ATHOS MENABONI

(1895 – 1990)

Jenny and Averardo Menaboni with Athos, Otto, and Margherita, 1898, TCA Collections

Athos Menaboni was born on October 20, 1895, to Averardo and Jenny Neri Menaboni in the Italian port city of Livorno. His maternal grandfather, Alessandro Neri, had been a military leader, with Giuseppe Garibaldi, in Italy’s unification movement. Menaboni’s father was a successful ship chandler (supplier). He also opened the first movie theater, and owned the first automobile in his hometown. As a result of his father’s bringing home exotic animals given to him by clients, young Athos developed the lifelong fascination
with birds and other animals, which later became the subjects of his paintings. He also often rode his bicycle to nearby Pisa, where he admired the city’s art and architecture. At the age of nine, he began a formal study of art with private teachers, including Italian marine painter Ugo Manaresi, Belgian muralist Charles Doudelet, and Italian sculptor Pietro Gori. He later attended the Academy of Fine Arts in Florence.

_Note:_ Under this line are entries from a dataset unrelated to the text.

(** * quetz: the HTTP handlers of [quetz/main.py]

    A shallow embedding of the request handlers of the package-channel
    server, and the properties its specification states about them.

    Handlers mutate three things: the request's session dictionary, the
    database behind the [Dao], and the files under [static/channels].  They
    are modelled in a state-and-exception monad over a [State] record that
    holds the three, together with a trace of the calls that leave the
    process (identity provider, indexing subprocess). *)

From stdpp Require Import gmap strings list fin_maps.
From Stdlib Require Import ZArith Ascii String Strings.Byte.

Set Warnings "-register-all".

Open Scope string_scope.
Open Scope Z_scope.

(** ** Values decoded from JSON *)

Inductive JSON :=
  | JNull
  | JBool (b : bool)
  | JNum (n : Z)
  | JStr (s : string)
  | JArr (items : list JSON)
  | JObj (fields : list (string * JSON)).

Fixpoint json_eqb (a b : JSON) {struct a} : bool :=
  match a, b with
  | JNull, JNull => true
  | JBool x, JBool y => Bool.eqb x y
  | JNum x, JNum y => Z.eqb x y
  | JStr x, JStr y => String.eqb x y
  | JArr xs, JArr ys =>
      (fix items (xs ys : list JSON) {struct xs} : bool :=
         match xs, ys with
         | [], [] => true
         | x :: xs', y :: ys' => json_eqb x y && items xs' ys'
         | _, _ => false
         end) xs ys
  | JObj xs, JObj ys =>
      (fix fields (xs ys : list (string * JSON)) {struct xs} : bool :=
         match xs, ys with
         | [], [] => true
         | (k, x) :: xs', (l, y) :: ys' =>
             String.eqb k l && json_eqb x y && fields xs' ys'
         | _, _ => false
         end) xs ys
  | _, _ => false
  end.

(** ** Results of a handler *)

Inductive Exception :=
  | ReadError
  | KeyError (key : string)
  | JSONDecodeError
  | AttributeError
  | TypeError
  | IndexError
  | ValueError
  | FileNotFoundError.

(** A call returns, raises [HTTPException] (which the framework turns into
    the response of that status), or raises something else, which no handler
    of [main.py] catches. *)
Inductive Outcome (A : Type) :=
  | Return (a : A)
  | HTTPException (status_code : Z) (detail : option string)
  | Raised (e : Exception).
Arguments Return {A} a.
Arguments HTTPException {A} status_code detail.
Arguments Raised {A} e.

Definition HTTP_400_BAD_REQUEST : Z := 400.
Definition HTTP_401_UNAUTHORIZED : Z := 401.
Definition HTTP_404_NOT_FOUND : Z := 404.
Definition HTTP_409_CONFLICT : Z := 409.

(** ** Python helpers *)

Definition bytes := list byte.

(** [s.split(sep)] for a one-character separator. *)
Fixpoint split (sep : ascii) (s : string) : list string :=
  match s with
  | EmptyString => [EmptyString]
  | String c s' =>
      if Ascii.eqb c sep then EmptyString :: split sep s'
      else match split sep s' with
           | [] => [String c EmptyString]
           | p :: ps => String c p :: ps
           end
  end.

(** [j[k]] *)
Fixpoint dict_get (k : string) (fields : list (string * JSON)) : option JSON :=
  match fields with
  | [] => None
  | (k', v) :: rest => if String.eqb k' k then Some v else dict_get k rest
  end.

Definition getitem (j : JSON) (k : string) : Outcome JSON :=
  match j with
  | JObj fields =>
      match dict_get k fields with
      | Some v => Return v
      | None => Raised (KeyError k)
      end
  | _ => Raised TypeError
  end.

(** [j != s] for a string [s]: only an equal string is equal to it. *)
Definition ne_str (j : JSON) (s : string) : bool :=
  match j with
  | JStr t => negb (String.eqb t s)
  | _ => true
  end.

(** ** Archives *)

Inductive TarMember :=
  | RegularFile (content : bytes)
  | NotAFile.

Definition TarFile := list (string * TarMember).

(** [TarFile.getmember]: the last occurrence of a name is the one found. *)
Fixpoint getmember (name : string) (tar : TarFile) : option TarMember :=
  match tar with
  | [] => None
  | (n, m) :: rest =>
      match getmember name rest with
      | Some m' => Some m'
      | None => if String.eqb n name then Some m else None
      end
  end.

(** ** [rest_models] and [db_models] *)

(** Modelled from the spec: the roles, from the weakest to the
    strongest. *)
Inductive Role := MEMBER | MAINTAINER | OWNER.

(** A user id is the 16 bytes of a UUID. *)
Definition UserId := bytes.

(** Modelled from the spec: the request and response models of
    [quetz/rest_models.py] and the rows of [quetz/db_models.py], neither of
    which is among the sources, with the attributes [main.py] reads and
    writes.  Each class is a module of its own, so that the attributes keep
    the names they have in the source ([Channel.name], [Package.name], ...). *)
Module rest_models.

Module Channel.
Record t := { name : string; description : string }.
End Channel.

Module Package.
Record t := { name : string; description : string }.
End Package.

Module CPRole.
Record t := { channel : string; package : option string; role : Role }.
End CPRole.

Module BaseApiKey.
Record t := { description : string; roles : list CPRole.t }.
End BaseApiKey.

Module ApiKey.
Record t := { key : string; description : string; roles : list CPRole.t }.
End ApiKey.

End rest_models.

Module db_models.

Module Profile.
Record t := { name : string; avatar_url : string }.
End Profile.

Module User.
Record t := { id : UserId; username : string; profile : Profile.t }.
End User.

Module Channel.
Record t := { name : string; description : string }.
End Channel.

Module ChannelMember.
Record t := { channel_name : string; user_id : UserId; role : Role }.
End ChannelMember.

Module Package.
Record t := { channel : Channel.t; name : string; description : string }.
End Package.

Module PackageMember.
Record t :=
  { channel_name : string; package_name : string;
    user_id : UserId; role : Role }.
End PackageMember.

Module PackageVersion.
Record t :=
  { channel_name : string; package_name : string;
    platform : JSON; version : JSON; build_number : JSON;
    build_string : JSON; filename : string; info : string;
    uploader_id : UserId }.
End PackageVersion.

Module ApiKey.
Record t := { key : string; description : string; owner_id : UserId }.
End ApiKey.

(** A member row as [get_api_keys] reads it next to its key:
    [package_name] is [None] on a row of channel scope. *)
Module Member.
Record t :=
  { channel_name : string; package_name : option string; role : Role }.
End Member.

End db_models.

#[global] Instance Role_eq_dec : EqDecision Role.
Proof. solve_decision. Defined.

#[global] Instance byte_eq_dec : EqDecision byte.
Proof.
  intros x y. destruct (Byte.eqb x y) eqn:E.
  - left. by apply Byte.byte_dec_bl.
  - right. intros H. apply Byte.byte_dec_lb in H. congruence.
Defined.

#[global] Instance CPRole_eq_dec : EqDecision rest_models.CPRole.t.
Proof. solve_decision. Defined.

#[global] Instance ApiKey_eq_dec : EqDecision db_models.ApiKey.t.
Proof. solve_decision. Defined.

(** ** The state a handler runs in *)

(** Modelled from the spec: the tables behind the [Dao], one list of rows
    for each entity of the data model; the scoping tuples of an API key are
    kept with the key. *)
Record DB := {
  users : list db_models.User.t;
  channels : list db_models.Channel.t;
  channel_members : list db_models.ChannelMember.t;
  packages : list db_models.Package.t;
  package_members : list db_models.PackageMember.t;
  package_versions : list db_models.PackageVersion.t;
  api_keys : list (db_models.ApiKey.t * list db_models.Member.t)
}.

(** The files and directories below the working directory. *)
Record FS := {
  files : gmap string bytes;
  dirs : gset string
}.

(** Calls that leave the process. *)
Inductive Event :=
  | ValidateToken (token : option string)
  | SubprocessRun (argv : list string).

Record State := {
  session : gmap string string;
  db : DB;
  fs : FS;
  drawn : nat;
  trace : list Event
}.

Definition with_session (f : gmap string string → gmap string string)
    (st : State) : State :=
  {| session := f (session st); db := db st; fs := fs st;
     drawn := drawn st; trace := trace st |}.

Definition with_db (d : DB) (st : State) : State :=
  {| session := session st; db := d; fs := fs st;
     drawn := drawn st; trace := trace st |}.

Definition with_fs (f : FS) (st : State) : State :=
  {| session := session st; db := db st; fs := f;
     drawn := drawn st; trace := trace st |}.

Definition with_event (e : Event) (st : State) : State :=
  {| session := session st; db := db st; fs := fs st;
     drawn := drawn st; trace := trace st ++ [e] |}.

Definition with_draw (st : State) : State :=
  {| session := session st; db := db st; fs := fs st;
     drawn := S (drawn st); trace := trace st |}.

(** What [authorization.Rules] is built from besides the session and the
    database, which it shares with the handler: the [x-api-key] header. *)
Record Rules := { API_key : option string }.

Menaboni had no interest in his father’s business. Several years after World War I, during
which he served as a sharpshooter and a pilot in Italy’s armed forces, he left home with a
job on the American freighter, S.S. Colthraps (under the command of his father’s friend,
Master John D. Hashagen), with layovers in Tunisia and the Madeira Islands along the
way, and then finally landed in the United States in March 1921 (he eventually became
an American citizen in 1939). After immigrating through the port of Norfolk, Virginia (his
sponsor was Hashagen), he settled first in New York City, accepting minor commissions
and taking a job for twelve dollars a week decorating candles. Three years later he went
to Davis Islands, in Tampa, Florida, to become the art director, and designed printed
advertisement for newspapers and promotional material for real estate developer David
P. Davis (a relative of Hashagen, whom he had met while living in New York). He even
designed the front elevation of an apartment building (Palace of Florence) there.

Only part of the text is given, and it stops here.